- _EXERCISE INSTRUCTIONS_
From the records below, transcribe exactly the lines that begin at the line with "(** A file whose" and end at the line with "intros Hne. unfold", both included.

- _INFORMATION GIVEN_

(* ===== verification/RenameSpec.v ===== *)
(** What cmd/rename promises: which files a run may change and into what, that the marked
    documentation is removed exactly, and that the task target goes alone. *)

From S2P Require Import Prelude GoErr GoStr GoText Rename.

Section Spec.
Context `{Unicode} (env : renameEnv).

(** * What a run changes *)

(** Paths that are never rewritten as text. *)
Definition protected (q : string) : bool :=
  HasPrefix q "gen/" || HasPrefix q "proto/third_party/" || (q =? "LICENSE")%string ||
  hasSuffix q "/LICENSE" || HasPrefix q ".git/".

Lemma skip_protected q : skip q = None <-> protected q = false.
Proof.
  unfold skip, protected.
  destruct (HasPrefix q "gen/"), (HasPrefix q "proto/third_party/"), (q =? "LICENSE")%string,
    (hasSuffix q "/LICENSE"), (HasPrefix q ".git/"); cbn; split; done.
Qed.

(** A file after a rename: rewritten when it is tracked, not protected and not binary. *)
Definition renamed (p : plan) (files : list string) (q : string) (f : file) : file :=
  if bool_decide (q ∈ files) && negb (protected q) && negb (ContainsByte NULc (Content f))
  then mkFile (rewrite p q (Content f)) (Mode f) else f.

(** A file whose rewriting failed after [n] bytes. *)
Definition torn (n : nat) (f : file) : file := mkFile (take_bytes n (Content f)) (Mode f).

(** What a run that ends in [err] may leave at [q], where [o] was: that, its rename, or, at the
    one path whose write the error reports, a beginning of its rename. *)
Definition left_at (p : plan) (files : list string) (err : option error) (q : string)
    (o n : option file) : Prop :=
  n = o \/ n = renamed p files q <$> o \/
  exists k e, err = Some (wrapf [PStr "write "; PStr q] e) /\ n = torn k <$> (renamed p files q <$> o).

Lemma renamed_untracked p files q f : q ∉ files -> renamed p files q f = f.
Proof. unfold renamed. intros Hq. by rewrite bool_decide_eq_false_2. Qed.

Lemma renamed_cons_ne p files q rel f : q <> rel -> renamed p (rel :: files) q f = renamed p files q f.
Proof.
  intros Hne. unfold renamed. assert (bool_decide (q ∈ rel :: files) = bool_decide (q ∈ files)) as ->; [|done].
  apply bool_decide_ext. rewrite elem_of_cons. naive_solver.
Qed.

(** What each path holds after [apply] has gone through [files]. *)
Lemma apply_step p rel rest dry t changed :
  let '((err, ch), t') := apply env p (rel :: rest) dry t changed in
  (err <> None /\ t' = t) \/
  (dry = false /\ exists k e, err = Some (wrapf [PStr "write "; PStr rel] e) /\
     forall q, t' !! q = if decide (q = rel) then torn k <$> (renamed p [rel] q <$> t !! q) else t !! q) \/
  exists t1 changed1, apply env p rest dry t1 changed1 = ((err, ch), t') /\
    (dry = true -> t1 = t) /\
    (dry = false -> forall q, t1 !! q = if decide (q = rel) then renamed p [rel] q <$> t !! q else t !! q).
Proof.
  assert (forall f, t !! rel = Some f -> renamed p [rel] rel f = f ->
    forall q, t !! q = if decide (q = rel) then renamed p [rel] q <$> t !! q else t !! q) as Hsame.
  { intros f Hf Hr q. case_decide; [subst q|done]. by rewrite Hf; cbn; rewrite Hr. }
  assert (rel ∈ [rel]) as Hin by (by left).
  cbn [apply]. destruct (skip rel) eqn:Hs.
  { destruct (apply env p rest dry t changed) as [[err ch] t'] eqn:E. right. right.
    exists t, changed. split_ands; try done. intros _ q. case_decide; [subst q|done].
    destruct (t !! rel) as [f|]; [|done]. cbn. f_equal. unfold renamed.
    assert (protected rel = true) as -> by (apply not_false_iff_true; rewrite <- skip_protected; congruence).
    by rewrite andb_false_r. }
  apply skip_protected in Hs. unfold ReadFile. destruct (t !! rel) as [f|] eqn:Hf.
  2:{ destruct (apply env p rest dry t changed) as [[err ch] t'] eqn:E. right. right.
      exists t, changed. split_ands; try done. intros _ q. case_decide; [subst q|done]. by rewrite Hf. }
  destruct (readFails env rel); [by left|].
  destruct (ContainsByte NULc (Content f)) eqn:Hb.
  { destruct (apply env p rest dry t changed) as [[err ch] t'] eqn:E. right. right.
    exists t, changed. split_ands; try done. intros _. apply (Hsame f); [done|].
    unfold renamed. by rewrite Hb, !andb_false_r. }
  assert (renamed p [rel] rel f = mkFile (rewrite p rel (Content f)) (Mode f)) as Hr.
  { unfold renamed. by rewrite bool_decide_eq_true_2, Hs, Hb. }
  destruct (rewrite p rel (Content f) =? Content f)%string eqn:Hu; to_prop.
  { destruct (apply env p rest dry t changed) as [[err ch] t'] eqn:E. right. right.
    exists t, changed. split_ands; try done. intros _. apply (Hsame f); [done|].
    rewrite Hr, Hu. by destruct f. }
  destruct dry.
  { destruct (apply env p rest true t _) as [[err ch] t'] eqn:E. right. right. by exists t, (changed ++ [rel]). }
  destruct (statFails env rel); [by left|]. unfold WriteFile. rewrite Hf.
  destruct (writeFails env rel) as [[e [k|]]|]; [|by left|].
  { right. left. split; [done|]. exists k, e. split; [done|]. intros q. rewrite lookup_insert.
    repeat case_decide; subst; try done. by rewrite Hf; cbn; rewrite Hr. }
  destruct (apply env p rest false _ _) as [[err ch] t'] eqn:E. right. right.
  eexists _, _. split_ands; [exact E|done|]. intros _ q. rewrite lookup_insert.
  repeat case_decide; subst; try done. by rewrite Hf; cbn; rewrite Hr.
Qed.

- _YOUR RESPONSE_
(** A file whose rewriting failed after [n] bytes. *)
Definition torn (n : nat) (f : file) : file := mkFile (take_bytes n (Content f)) (Mode f).

(** What a run that ends in [err] may leave at [q], where [o] was: that, its rename, or, at the
    one path whose write the error reports, a beginning of its rename. *)
Definition left_at (p : plan) (files : list string) (err : option error) (q : string)
    (o n : option file) : Prop :=
  n = o \/ n = renamed p files q <$> o \/
  exists k e, err = Some (wrapf [PStr "write "; PStr q] e) /\ n = torn k <$> (renamed p files q <$> o).

Lemma renamed_untracked p files q f : q ∉ files -> renamed p files q f = f.
Proof. unfold renamed. intros Hq. by rewrite bool_decide_eq_false_2. Qed.

Lemma renamed_cons_ne p files q rel f : q <> rel -> renamed p (rel :: files) q f = renamed p files q f.
Proof.
  intros Hne. unfold renamed. assert (bool_decide (q ∈ rel :: files) = bool_decide (q ∈ files)) as ->; [|done].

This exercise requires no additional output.